RECORDS SHOWN below:

(** X14. In stage 4, a data-source record without [etl_metadata] is
    handled like one without a table: the run records
    [Could not determine ingested table name].  A record whose
    [etl_metadata] is there but is not a dictionary, [null] for
    instance, is not: the look-up raises and the run records
    [Spatial join failed: '<type>' object has no attribute 'get']. *)
Theorem etl_metadata_missing_or_not_a_dict {W} (send : request -> W -> reply * W)
    (self : GaiaCoreClient) (metadata_url location_csv location_history_csv : string)
    (variable_source_id : option string) (verbose : bool)
    (st : @netstate W) (ps1 ps2 ps3 : @pstate W) (dataset_name found : json)
    (n4 : @netstate W) (fields : list (string * json)) :
  truthy_str variable_source_id = true ->
  step1 send self metadata_url verbose {| net := st; results := empty_outcome |}
  = (inr tt, ps1) ->
  try_except (step2 send self location_csv location_history_csv verbose)
    (fun e => record_error verbose "Location loading failed: " e) ps1
  = (inr tt, ps2) ->
  step3 send self verbose ps2 = (inr dataset_name, ps3) ->
  get_data_sources send self {[ "dataset_name" := dataset_name ]} (net ps3)
  = (inr found, n4) ->
  subscript_int found 0 = inr (JObj fields) ->
  match dict_lookup "etl_metadata" fields with
  | None =>
      run_full_pipeline send self metadata_url location_csv location_history_csv
        variable_source_id verbose st
      = (inr (append_error "Could not determine ingested table name" (results ps3)), n4)
  | Some (JObj _) => True
  | Some v =>
      run_full_pipeline send self metadata_url location_csv location_history_csv
        variable_source_id verbose st
      = (inr (append_error
                ("Spatial join failed: '" +:+ type_name v
                   +:+ "' object has no attribute 'get'") (results ps3)), n4)
  end.
Proof.
  intros Hv E1 E2 E3 Hg H0.
  destruct (dict_lookup "etl_metadata" fields) as [v |] eqn:Hetl.
  - assert (match v with JObj _ => True | _ =>
              step4 send self variable_source_id verbose dataset_name ps3
              = (inl (AttributeError ("'" +:+ type_name v
                                        +:+ "' object has no attribute 'get'")),
                 {| net := n4; results := results ps3 |}) end) as E4.
    { unfold step4. rewrite Hv. unfold bind. rewrite narrate_run, call_run, Hg. cbn.
      rewrite H0. cbn. rewrite Hetl. cbn. destruct v; cbn; try exact I; reflexivity. }
    destruct v; try exact I;
      match goal with |- _ = (inr ?o, ?n) =>
        rewrite (pipeline_stage4 send self metadata_url location_csv location_history_csv
                   variable_source_id verbose st ps1 ps2 dataset_name ps3
                   {| net := n; results := o |} E1 E2 E3);
          [reflexivity |]
      end;
      unfold try_except; rewrite E4, record_error_run; reflexivity.
  - pose proof (step4_lookup send self variable_source_id verbose dataset_name ps3
                  found n4 (JObj fields) (JObj []) [] Hv Hg H0) as E4.
    cbn in E4. rewrite Hetl in E4. specialize (E4 eq_refl eq_refl).
    rewrite (pipeline_stage4 send self metadata_url location_csv location_history_csv
               variable_source_id verbose st ps1 ps2 dataset_name ps3
               {| net := n4;
                  results := append_error "Could not determine ingested table name"
                               (results ps3) |} E1 E2 E3); [reflexivity |].
    unfold try_except. rewrite E4. reflexivity.
Qed.

(** The record has [etl_metadata: null]. *)
Lemma etl_metadata_missing_or_not_a_dict_witness :
  let found := JArr [JObj [("dataset_name", JStr "PM2.5"); ("etl_metadata", JNull)]] in
  let script := three_stages_ok ++ [ok_json found] in
  let ps1 :=
    snd (step1 scripted local_client "http://example.org/pm25.jsonld" false
           {| net := fresh script; results := empty_outcome |}) in
  let ps2 :=
    snd (step2 scripted local_client "/csv/LOCATION.csv" "/csv/LOCATION_HISTORY.csv"
           false ps1) in
  let ps3 := snd (step3 scripted local_client false ps2) in
  let n4 :=
    snd (get_data_sources scripted local_client {[ "dataset_name" := JStr "PM2.5" ]}
           (net ps3)) in
  sample_run (Some "avpmu_2015") false script
  = (inr (append_error "Spatial join failed: 'NoneType' object has no attribute 'get'"
            (results ps3)), n4).
Proof.
  intros found script ps1 ps2 ps3 n4.
  apply (etl_metadata_missing_or_not_a_dict scripted local_client
           "http://example.org/pm25.jsonld" "/csv/LOCATION.csv" "/csv/LOCATION_HISTORY.csv"
           (Some "avpmu_2015") false (fresh script) ps1 ps2 ps3 (JStr "PM2.5") found n4
           [("dataset_name", JStr "PM2.5"); ("etl_metadata", JNull)]);
    reflexivity.
Defined.

(** X15. When the three stages succeed and no variable identifier is
    given, the outcome has no error and holds the three answers as they
    were decoded; the name sent for ingestion is
    [metadata[0]["dataset_name"]], passed on as it is. *)
Theorem three_stages_succeed {W} (send : request -> W -> reply * W)
    (self : GaiaCoreClient) (metadata_url location_csv location_history_csv : string)
    (variable_source_id : option string) (verbose : bool)
    (st : @netstate W) (ps1 ps2 ps3 : @pstate W) (dataset_name : json) :
  truthy_str variable_source_id = false ->
  step1 send self metadata_url verbose {| net := st; results := empty_outcome |}
  = (inr tt, ps1) ->
  step2 send self location_csv location_history_csv verbose ps1 = (inr tt, ps2) ->
  step3 send self verbose ps2 = (inr dataset_name, ps3) ->
  exists md loc ing,
    fetch_and_load_jsonld send self metadata_url st = (inr md, net ps1)
    /\ load_location_data send self location_csv location_history_csv (net ps1)
       = (inr loc, net ps2)
    /\ dataset_name_of md = inr dataset_name
    /\ quick_ingest_datasource send self dataset_name None (net ps2) = (inr ing, net ps3)
    /\ run_full_pipeline send self metadata_url location_csv location_history_csv
         variable_source_id verbose st
       = (inr {| metadata := md; locations := loc; ingestion := ing;
                 spatial_join := JNull; errors := [] |}, net ps3).
Proof.
  intros Hv E1 E2 E3.
  destruct (step1_done _ _ _ _ _ _ E1) as (md & Hc1 & Hr1).
  destruct (step2_done _ _ _ _ _ _ _ E2) as (loc & Hc2 & Hr2).
  destruct (step3_done _ _ _ _ _ _ E3) as (first & ing & H0 & Hn & Hc3 & Hr3).
  exists md, loc, ing. repeat split; try assumption.
  - unfold dataset_name_of. rewrite Hr2, Hr1 in H0. cbn in H0. rewrite H0. exact Hn.
  - rewrite (pipeline_stage4 send self metadata_url location_csv location_history_csv
               variable_source_id verbose st ps1 ps2 dataset_name ps3 ps3 E1).
    + rewrite Hr3, Hr2, Hr1. reflexivity.
    + unfold try_except. rewrite E2. reflexivity.
    + exact E3.
    + unfold try_except.
      rewrite (step4_skipped send self variable_source_id verbose dataset_name ps3 Hv).
      reflexivity.
Qed.

(** The sample run without a variable. *)
Lemma three_stages_succeed_witness :
  let ps1 :=
    snd (step1 scripted local_client "http://example.org/pm25.jsonld" true
           {| net := fresh three_stages_ok; results := empty_outcome |}) in
  let ps2 :=
    snd (step2 scripted local_client "/csv/LOCATION.csv" "/csv/LOCATION_HISTORY.csv"
           true ps1) in
  let ps3 := snd (step3 scripted local_client true ps2) in
  exists md loc ing,
    fetch_and_load_jsonld scripted local_client "http://example.org/pm25.jsonld"
      (fresh three_stages_ok)
    = (inr md, net ps1)
    /\ load_location_data scripted local_client "/csv/LOCATION.csv"
         "/csv/LOCATION_HISTORY.csv" (net ps1)
       = (inr loc, net ps2)
    /\ dataset_name_of md = inr (JStr "PM2.5")
    /\ quick_ingest_datasource scripted local_client (JStr "PM2.5") None (net ps2)
       = (inr ing, net ps3)
    /\ sample_run None true three_stages_ok
       = (inr {| metadata := md; locations := loc; ingestion := ing;
                 spatial_join := JNull; errors := [] |}, net ps3).
Proof.
  intros ps1 ps2 ps3.
  apply (three_stages_succeed scripted local_client "http://example.org/pm25.jsonld"
           "/csv/LOCATION.csv" "/csv/LOCATION_HISTORY.csv" None true
           (fresh three_stages_ok) ps1 ps2 ps3 (JStr "PM2.5"));
    reflexivity.
Defined.

Section Narration.

Context {W : Type}.
Variable send : request -> W -> reply * W.
Variable self : GaiaCoreClient.
Variable verbose : bool.

(** Stage 3 with an ingestion answer that cannot be iterated: only the
    narration iterates it, after the answer has been stored. *)
Lemma step3_not_iterable (ps : @pstate W) dn ing n3 e :
  dataset_name_of (metadata (results ps)) = inr dn ->
  quick_ingest_datasource send self dn None (net ps) = (inr ing, n3) ->
  py_iter ing = inl e ->
  step3 send self verbose ps
  = ((if verbose then inl e else inr dn),
     {| net := n3; results := set_ingestion ing (results ps) |}).
Proof.
  unfold dataset_name_of. intros Hname Hcall Hiter.
  unfold step3, bind. rewrite narrate_run. cbn.
  destruct (subscript_int (metadata (results ps)) 0) as [e' | first]; [discriminate |].
  cbn. rewrite Hname. cbn. rewrite call_run, Hcall. cbn.
  destruct verbose; cbn; [| reflexivity].
  rewrite Hiter. reflexivity.
Qed.

End Narration.

(** X16. When the metadata call itself fails, the outcome is the empty
    one plus the message: every field is unset, [metadata] included,
    and [errors] is [Metadata loading failed: <str(e)>]; the network is
    as the failed call left it. *)
Theorem metadata_call_fails {W} (send : request -> W -> reply * W)
    (self : GaiaCoreClient) (metadata_url location_csv location_history_csv : string)
    (variable_source_id : option string) (verbose : bool)
    (st st1 : @netstate W) (e : exn) :
  fetch_and_load_jsonld send self metadata_url st = (inl e, st1) ->
  run_full_pipeline send self metadata_url location_csv location_history_csv
    variable_source_id verbose st
  = (inr {| metadata := JNull; locations := JNull; ingestion := JNull;
            spatial_join := JNull;
            errors := ["Metadata loading failed: " +:+ exn_str e] |}, st1).
Proof.
  intros Hcall.
  rewrite (pipeline_stage1_raises send self metadata_url location_csv
             location_history_csv variable_source_id verbose st e
             {| net := st1; results := empty_outcome |}); [reflexivity |].
  apply (step1_call_raises send self metadata_url verbose
           {| net := st; results := empty_outcome |} e st1 Hcall).
Qed.
(** * The AI-news crawler of poc/feishu_news: a shallow embedding

    The development follows [poc/feishu_news/news_crawler.py] and
    [poc/feishu_news/pipeline.py].  Python values are modelled as follows.

    - [str] is a sequence of Unicode code points (scalar values), so that
      [len], slicing and [in] count characters as Python does, not bytes.
    - Python [int]s are [Z]; list positions and lengths are [nat].
    - A [set] of strings is a [gset str].
    - A function that may raise returns an [outcome].
    - A function that mutates an article returns the article it leaves.
    - The functions of the standard library ([str.lower], [str.strip], the
      patterns of [re], [datetime.fromisoformat] and [isoformat]) are
      modelled as CPython 3.11 has them, with the character tables of
      Unicode 14.0; [urlparse] on the URLs it accepts.
    - A parsed page is a tree of tags and strings ([Soup.node]); [find],
      [find_all] and [find_next_sibling] are functions on it.  [urljoin],
      [unquote] and the CSS selector engine are parameters ([Library]), and
      so is what the network answers ([Network], [Web]). *)

From Stdlib Require Import ZArith NArith List String Ascii Bool Lia.
From stdpp Require Import base list gmap sets pretty.

(** ** The Unicode case tables

    The tables of the Unicode Character Database, version 14.0, as CPython
    3.11 has them.  For [str.lower]: the simple lower-case mapping, the one
    code point whose lower case has two code points, and the properties
    Cased and Case_Ignorable, which decide the lower case of U+03A3.  For
    [\d] and [int]: the decimal digits. *)

Module Unicode.

Local Open Scope N_scope.

Definition in_ranges (c : N) (ranges : list (N * N)) : bool :=
  existsb (fun r => (fst r <=? c) && (c <=? snd r)) ranges.

(** The code points with the property Cased, as closed ranges. *)
Definition cased_ranges : list (N * N) :=
  [
    (0x41, 0x5A); (0x61, 0x7A); (0xAA, 0xAA); (0xB5, 0xB5); (0xBA, 0xBA);
    (0xC0, 0xD6); (0xD8, 0xF6); (0xF8, 0x1BA); (0x1BC, 0x1BF);
    (0x1C4, 0x293); (0x295, 0x2B8); (0x2C0, 0x2C1); (0x2E0, 0x2E4);
    (0x345, 0x345); (0x370, 0x373); (0x376, 0x377); (0x37A, 0x37D);
    (0x37F, 0x37F); (0x386, 0x386); (0x388, 0x38A); (0x38C, 0x38C);
    (0x38E, 0x3A1); (0x3A3, 0x3F5); (0x3F7, 0x481); (0x48A, 0x52F);
    (0x531, 0x556); (0x560, 0x588); (0x10A0, 0x10C5); (0x10C7, 0x10C7);
    (0x10CD, 0x10CD); (0x10D0, 0x10FA); (0x10FD, 0x10FF); (0x13A0, 0x13F5);
    (0x13F8, 0x13FD); (0x1C80, 0x1C88); (0x1C90, 0x1CBA); (0x1CBD, 0x1CBF);
    (0x1D00, 0x1DBF); (0x1E00, 0x1F15); (0x1F18, 0x1F1D); (0x1F20, 0x1F45);
    (0x1F48, 0x1F4D); (0x1F50, 0x1F57); (0x1F59, 0x1F59); (0x1F5B, 0x1F5B);
    (0x1F5D, 0x1F5D); (0x1F5F, 0x1F7D); (0x1F80, 0x1FB4); (0x1FB6, 0x1FBC);
    (0x1FBE, 0x1FBE); (0x1FC2, 0x1FC4); (0x1FC6, 0x1FCC); (0x1FD0, 0x1FD3);
    (0x1FD6, 0x1FDB); (0x1FE0, 0x1FEC); (0x1FF2, 0x1FF4); (0x1FF6, 0x1FFC);
    (0x2071, 0x2071); (0x207F, 0x207F); (0x2090, 0x209C); (0x2102, 0x2102);
    (0x2107, 0x2107); (0x210A, 0x2113); (0x2115, 0x2115); (0x2119, 0x211D);
    (0x2124, 0x2124); (0x2126, 0x2126); (0x2128, 0x2128); (0x212A, 0x212D);
    (0x212F, 0x2134); (0x2139, 0x2139); (0x213C, 0x213F); (0x2145, 0x2149);
    (0x214E, 0x214E); (0x2160, 0x217F); (0x2183, 0x2184); (0x24B6, 0x24E9);
    (0x2C00, 0x2CE4); (0x2CEB, 0x2CEE); (0x2CF2, 0x2CF3); (0x2D00, 0x2D25);
    (0x2D27, 0x2D27); (0x2D2D, 0x2D2D); (0xA640, 0xA66D); (0xA680, 0xA69D);
    (0xA722, 0xA787); (0xA78B, 0xA78E); (0xA790, 0xA7CA); (0xA7D0, 0xA7D1);
    (0xA7D3, 0xA7D3); (0xA7D5, 0xA7D9); (0xA7F5, 0xA7F6); (0xA7F8, 0xA7FA);
    (0xAB30, 0xAB5A); (0xAB5C, 0xAB68); (0xAB70, 0xABBF); (0xFB00, 0xFB06);
    (0xFB13, 0xFB17); (0xFF21, 0xFF3A); (0xFF41, 0xFF5A);
    (0x10400, 0x1044F); (0x104B0, 0x104D3); (0x104D8, 0x104FB);
    (0x10570, 0x1057A); (0x1057C, 0x1058A); (0x1058C, 0x10592);
    (0x10594, 0x10595); (0x10597, 0x105A1); (0x105A3, 0x105B1);
    (0x105B3, 0x105B9); (0x105BB, 0x105BC); (0x10780, 0x10780);
    (0x10783, 0x10785); (0x10787, 0x107B0); (0x107B2, 0x107BA);
    (0x10C80, 0x10CB2); (0x10CC0, 0x10CF2); (0x118A0, 0x118DF);
    (0x16E40, 0x16E7F); (0x1D400, 0x1D454); (0x1D456, 0x1D49C);
    (0x1D49E, 0x1D49F); (0x1D4A2, 0x1D4A2); (0x1D4A5, 0x1D4A6);
    (0x1D4A9, 0x1D4AC); (0x1D4AE, 0x1D4B9); (0x1D4BB, 0x1D4BB);
    (0x1D4BD, 0x1D4C3); (0x1D4C5, 0x1D505); (0x1D507, 0x1D50A);
    (0x1D50D, 0x1D514); (0x1D516, 0x1D51C); (0x1D51E, 0x1D539);
    (0x1D53B, 0x1D53E); (0x1D540, 0x1D544); (0x1D546, 0x1D546);
    (0x1D54A, 0x1D550); (0x1D552, 0x1D6A5); (0x1D6A8, 0x1D6C0);
    (0x1D6C2, 0x1D6DA); (0x1D6DC, 0x1D6FA); (0x1D6FC, 0x1D714);
    (0x1D716, 0x1D734); (0x1D736, 0x1D74E); (0x1D750, 0x1D76E);
    (0x1D770, 0x1D788); (0x1D78A, 0x1D7A8); (0x1D7AA, 0x1D7C2);
    (0x1D7C4, 0x1D7CB); (0x1DF00, 0x1DF09); (0x1DF0B, 0x1DF1E);
    (0x1E900, 0x1E943); (0x1F130, 0x1F149); (0x1F150, 0x1F169);
    (0x1F170, 0x1F189)
  ].
(** * wolgate: the Wake-on-LAN package [wol]

    A shallow embedding of [wol.go] (package [wol] of hzhq1255/wolgate):
    MAC address parsing and normalisation, magic packet construction and
    the UDP broadcast sender, followed by the properties of the
    specification that concern them.

    Conventions.
    - A Go [byte] is an [ascii] (eight bits); a Go [string] and a Go
      [[]byte] are both [list ascii], as in Go, where a string is an
      immutable byte sequence.  [str] turns a literal into such a list.
    - Go's [int] is a 64-bit integer, written as a [Z] with the
      wrap-around made explicit ([wrap64]).
    - A Go function returning [(T, error)] returns a sum [error + T]; a
      function returning only [error] returns [option error], [None]
      being Go's [nil].
    - The operating system (interfaces, sockets, the clock) is an oracle
      that answers each call from the history of calls made so far; the
      sender runs in a state monad over that history. *)

From Stdlib Require Import Ascii String.
From Stdlib Require Import List ZArith NArith Lia Bool Arith Btauto.
Import ListNotations.

Local Open Scope list_scope.

(** ** Bytes, strings and slices *)

Abbreviation byte := ascii (only parsing).

Definition gostring : Set := list ascii.

Definition str (s : string) : gostring := list_ascii_of_string s.

(** The numeric value of a byte, and the byte of a value below 256. *)
Definition byte_val (c : byte) : Z := Z.of_N (N_of_ascii c).
Definition byte_of (z : Z) : byte := ascii_of_N (Z.to_N (z mod 256)).

Definition xFF : byte := byte_of 255.
Definition x00 : byte := byte_of 0.

(** [make([]byte, n)]: a zeroed slice of length [n]. *)
Definition make (n : nat) : list byte := repeat x00 n.

(** [s[i] = v].  In Go an index outside [0 <= i < len(s)] panics; every
    use below has a constant index inside the buffer, so the update is
    written as a total function that leaves the slice alone there. *)
Fixpoint store {A} (s : list A) (i : nat) (v : A) : list A :=
  match s, i with
  | [], _ => []
  | _ :: t, O => v :: t
  | h :: t, S j => h :: store t j v
  end.

(** The builtin [copy(dst, src)]: copies [min(len(dst), len(src))]
    elements into the front of [dst] and leaves the rest of [dst]. *)
Fixpoint copy {A} (dst src : list A) : list A :=
  match dst, src with
  | _ :: dt, x :: st => x :: copy dt st
  | _, _ => dst
  end.

(** [copy(dst[off:], src)], seen from [dst]: the slice [dst[off:]]
    shares its backing array with [dst], so the copy lands at [off]. *)
Definition copy_at {A} (dst : list A) (off : nat) (src : list A) : list A :=
  firstn off dst ++ copy (skipn off dst) src.
Definition getUserFromDB (userID : string) : M (error + User) :=
  match strconv.Atoi userID with
  | inl err => ret (inl err)
  | inr userIDInt =>
      scanned <- db_QueryRow_Scan db userIDInt ;;
      match scanned with
      | inl err =>
          span_event (RecordError err) ;;
          ret (inl err)
      | inr row =>
          let user := mkUser (sql.col_id row) (sql.col_name row) (sql.col_email row) None in
          match sql.col_password row with
          | Some str =>
              match hex.DecodeString str with
              | inl err => ret (inl err)
              | inr pwHash =>
                  ret (inr (mkUser (ID user) (Name user) (Email user) (Some pwHash)))
              end
          | None => ret (inr user)
          end
      end
  end.

(** Lines 185-198 of [signinHandler], the spec's [verify]: the timed
    comparison, the two instruments and the answer. *)
Definition password_check (user : User) (submitted : string) : M Served :=
  match bcrypt.CompareHashAndPassword bcrypt_core
          (bytes_of_slice (password user)) (bytes_of_string submitted) with
  | Panic => ret Aborted
  | res =>
      let err := error_of res in
      hashLatency_Record [("correct", ABool (is_nil err))] ;;
      (if errors_Is_ErrHashTooShort err then hashError_Add 1 else ret tt) ;;
      if negb (is_nil err)
      then ret (Responded (http_Error "Not authenticated" StatusUnauthorized))
      else ret (Responded (mkResponse StatusOK [] (JSON Encode_Status_OK)))
  end.

Definition signinHandler (r : Request) : M Served :=
  let userID := FormValue r "id" in
  if String.eqb userID ""
  then ret (Responded (http_Error "Missing user ID" StatusBadRequest))
  else
    fetched <- getUserFromDB userID ;;
    match fetched with
    | inl _ =>
        ret (Responded (http_Error "Failed to get user" StatusInternalServerError))
    | inr user =>
        span_event (SpanStart "password_check") ;;
        served <- password_check user (FormValue r "password") ;;
        span_event (SpanEnd "password_check") ;;
        ret served
    end.

Definition getUserHandler (r : Request) : M Served :=
  let userID := URL_Query_Get r "id" in
  if String.eqb userID ""
  then ret (Responded (http_Error "Missing user ID" StatusBadRequest))
  else
    fetched <- getUserFromDB userID ;;
    match fetched with
    | inl _ =>
        ret (Responded (http_Error "Failed to get user" StatusInternalServerError))
    | inr user =>
        ret (Responded (mkResponse StatusOK [("Content-Type", "application/json")]
                          (JSON (Encode_User user))))
    end.

End Handlers.

(** An idle process: nothing observed, nothing counted. *)
Definition w0 : World := mkWorld [] 0 [] [].

(** ** The spec's vocabulary, read on the code *)

(** [matched]: the comparison returned the nil error. *)
Definition matched {A} (res : outcome A) : bool :=
  match res with
  | Ok _ => true
  | _ => false
  end.

(** The spec's [errorClass] (its section 4.2, step 3), as the primitive reports
    it: [mismatch] is a well-formed hash that is not the hash of the
    plaintext, [malformed-hash] any structural rejection of the stored
    hash. *)
Inductive ErrorClass : Type :=
| class_none
| class_malformed_hash
| class_mismatch.

Definition errorClass (res : outcome unit) : ErrorClass :=
  match res with
  | Ok _ => class_none
  | Err ErrMismatchedHashAndPassword => class_mismatch
  | _ => class_malformed_hash
  end.

(** A hash the Authentication Check can evaluate: the primitive parses it. *)
Definition well_formed (h : list byte) : bool :=
  match bcrypt.newFromHash h with
  | Ok _ => true
  | _ => false
  end.

(** The comparison [password_check] makes for a record and a plaintext. *)
Definition compare (core : list byte -> Z -> list byte -> bcrypt.encoded)
  (user : User) (submitted : string) : outcome unit :=
  bcrypt.CompareHashAndPassword core
    (bytes_of_slice (password user)) (bytes_of_string submitted).

(** How often a span of the given name was started. *)
Fixpoint started (name : string) (l : list SpanEvent) : nat :=
  match l with
  | [] => 0%nat
  | SpanStart n :: rest =>
      if String.eqb n name then S (started name rest) else started name rest
  | _ :: rest => started name rest
  end.

(** The status of an answer; a dropped connection has none. *)
Definition status_of (s : Served) : option Z :=
  match s with
  | Responded resp => Some (StatusCode resp)
  | Aborted => None
  end.

(** A row without its credential, and stores that agree on everything but
    the credentials. *)
Definition public_part (r : sql.Row) : Z * string * string :=
  (sql.col_id r, sql.col_name r, sql.col_email r).

Definition same_but_credentials (db1 db2 : sql.DB) : Prop :=
  (forall key, sql.fault db1 key = sql.fault db2 key) /\
  map public_part (sql.users db1) = map public_part (sql.users db2).

(** What a call may do when the stored hash is long enough: succeed with a
    value satisfying [P], or fail with an error other than
    [ErrHashTooShort]; it does not panic. *)
Definition settles {A} (P : A -> Prop) (o : outcome A) : Prop :=
  match o with
  | Ok a => P a
  | Err e => is_ErrHashTooShort e = false
  | Panic => False
  end.

(** The answer [password_check] gives for a result of the comparison. *)
Definition answer (res : outcome unit) : Response :=
  if matched res
  then mkResponse StatusOK [] (JSON Encode_Status_OK)
  else http_Error "Not authenticated" StatusUnauthorized.

(** Is the stored hash one of those [bcrypt] calls too short? *)
Definition too_short (user : User) : bool :=
  Nat.ltb (List.length (bytes_of_slice (password user))) bcrypt.minHashSize.

(** The observations a run added to the histogram. *)
Definition new_observations (w w' : World) : list (list KeyValue) :=
  skipn (List.length (hashLatency w)) (hashLatency w').

(** *** The readings of the spec that the code does not follow

    Each is a statement of the spec about one run; the theorems below refute
    it on a fixture and prove what holds in its place. *)

(** Section 4.2, step 4: the error counter moves, by one, exactly on the
    [malformed-hash] class. *)
Definition spec_counts_malformed
  (core : list byte -> Z -> list byte -> bcrypt.encoded)
  (user : User) (submitted : string) (w : World) : Prop :=
  hashError (snd (password_check core user submitted w)) = hashError w + 1
  <-> errorClass (compare core user submitted) = class_malformed_hash.

(** Section 7: an identifier absent from a working store is answered with
    404. *)
Definition spec_not_found_is_404
  (core : list byte -> Z -> list byte -> bcrypt.encoded)
  (db : sql.DB) (r : Request) (w : World) : Prop :=
  forall key,
    strconv.Atoi (FormValue r "id") = inr key ->
    sql.QueryRow_Scan db key = inl ErrNoRows ->
    status_of (fst (signinHandler core db r w)) = Some StatusNotFound.

(** Sections 4.1 and 7: an identifier that does not parse is answered with
    400, and no query is sent. *)
Definition spec_unparseable_is_400
  (core : list byte -> Z -> list byte -> bcrypt.encoded)
  (db : sql.DB) (r : Request) (w : World) : Prop :=
  forall err,
    strconv.Atoi (FormValue r "id") = inl err ->
    status_of (fst (signinHandler core db r w)) = Some StatusBadRequest /\
    queries (snd (signinHandler core db r w)) = queries w.

(** Section 3, the invariant: a record the lookup returns has no hash or a
    well-formed one. *)
Definition spec_fetched_hash_well_formed
  (db : sql.DB) (userID : string) (w : World) : Prop :=
  forall user,
    fst (getUserFromDB db userID w) = inr user ->
    password user = None \/
    exists h, password user = Some h /\ well_formed h = true.

(** ** Fixtures *)

(** A stand-in for the Blowfish core, to run the handlers on examples: the
    encoded hash of a password is the password itself, padded with ['.'] or
    cut to 31 bytes. *)
Definition stub_bcrypt (pw : list byte) (c : Z) (slt : list byte)
  : bcrypt.encoded :=
  bcrypt.Hashed (firstn 31 (pw ++ repeat (chr 46) 31)).

(** What [stub_bcrypt] stores for a password: version 2a, cost 10. *)
Definition stored_hash (pw : string) : list byte :=
  bytes_of_string "$2a$10$abcdefghijklmnopqrstuv"
    ++ firstn 31 (bytes_of_string pw ++ repeat (chr 46) 31).

Definition hexdigit (n : N) : ascii :=
  ascii_of_N (if (n <? 10)%N then 48 + n else 87 + n)%N.

(** [hex.EncodeToString]. *)
Fixpoint EncodeToString (l : list byte) : string :=
  match l with
  | [] => ""
  | b :: rest =>
      String (hexdigit (Byte.to_N b / 16))
        (String (hexdigit (Byte.to_N b mod 16)) (EncodeToString rest))
  end.

(** Sixty bytes, none of them the ['$'] a hash begins with. *)
Definition bad_prefix_hash : list byte := repeat (chr 120) 60.

(** 1: a password; 2: none set; 3: a credential that is no hex string;
    4: hex of two bytes; 5: hex of sixty bytes with a wrong prefix. *)
Definition db1 : sql.DB :=
  sql.mkDB (fun _ => None)
    [ sql.mkRow 1 "ann" "ann@example.org" (Some (EncodeToString (stored_hash "secret")));
      sql.mkRow 2 "bob" "bob@example.org" None;
      sql.mkRow 3 "cyd" "cyd@example.org" (Some "zz");
      sql.mkRow 4 "dee" "dee@example.org" (Some "abcd");
      sql.mkRow 5 "eli" "eli@example.org" (Some (EncodeToString bad_prefix_hash)) ].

End of RECORDS SHOWN.

EXERCISE OBJECTIVE:
Using the entries above, return exactly the lines from the line with "(0x2124, 0x2124); (0x2126, 0x2126);" to the line with "(0x10570, 0x1057A); (0x1057C, 0x1058A);", counting both of those lines.

ANSWER BELOW:
    (0x2124, 0x2124); (0x2126, 0x2126); (0x2128, 0x2128); (0x212A, 0x212D);
    (0x212F, 0x2134); (0x2139, 0x2139); (0x213C, 0x213F); (0x2145, 0x2149);
    (0x214E, 0x214E); (0x2160, 0x217F); (0x2183, 0x2184); (0x24B6, 0x24E9);
    (0x2C00, 0x2CE4); (0x2CEB, 0x2CEE); (0x2CF2, 0x2CF3); (0x2D00, 0x2D25);
    (0x2D27, 0x2D27); (0x2D2D, 0x2D2D); (0xA640, 0xA66D); (0xA680, 0xA69D);
    (0xA722, 0xA787); (0xA78B, 0xA78E); (0xA790, 0xA7CA); (0xA7D0, 0xA7D1);
    (0xA7D3, 0xA7D3); (0xA7D5, 0xA7D9); (0xA7F5, 0xA7F6); (0xA7F8, 0xA7FA);
    (0xAB30, 0xAB5A); (0xAB5C, 0xAB68); (0xAB70, 0xABBF); (0xFB00, 0xFB06);
    (0xFB13, 0xFB17); (0xFF21, 0xFF3A); (0xFF41, 0xFF5A);
    (0x10400, 0x1044F); (0x104B0, 0x104D3); (0x104D8, 0x104FB);
    (0x10570, 0x1057A); (0x1057C, 0x1058A); (0x1058C, 0x10592);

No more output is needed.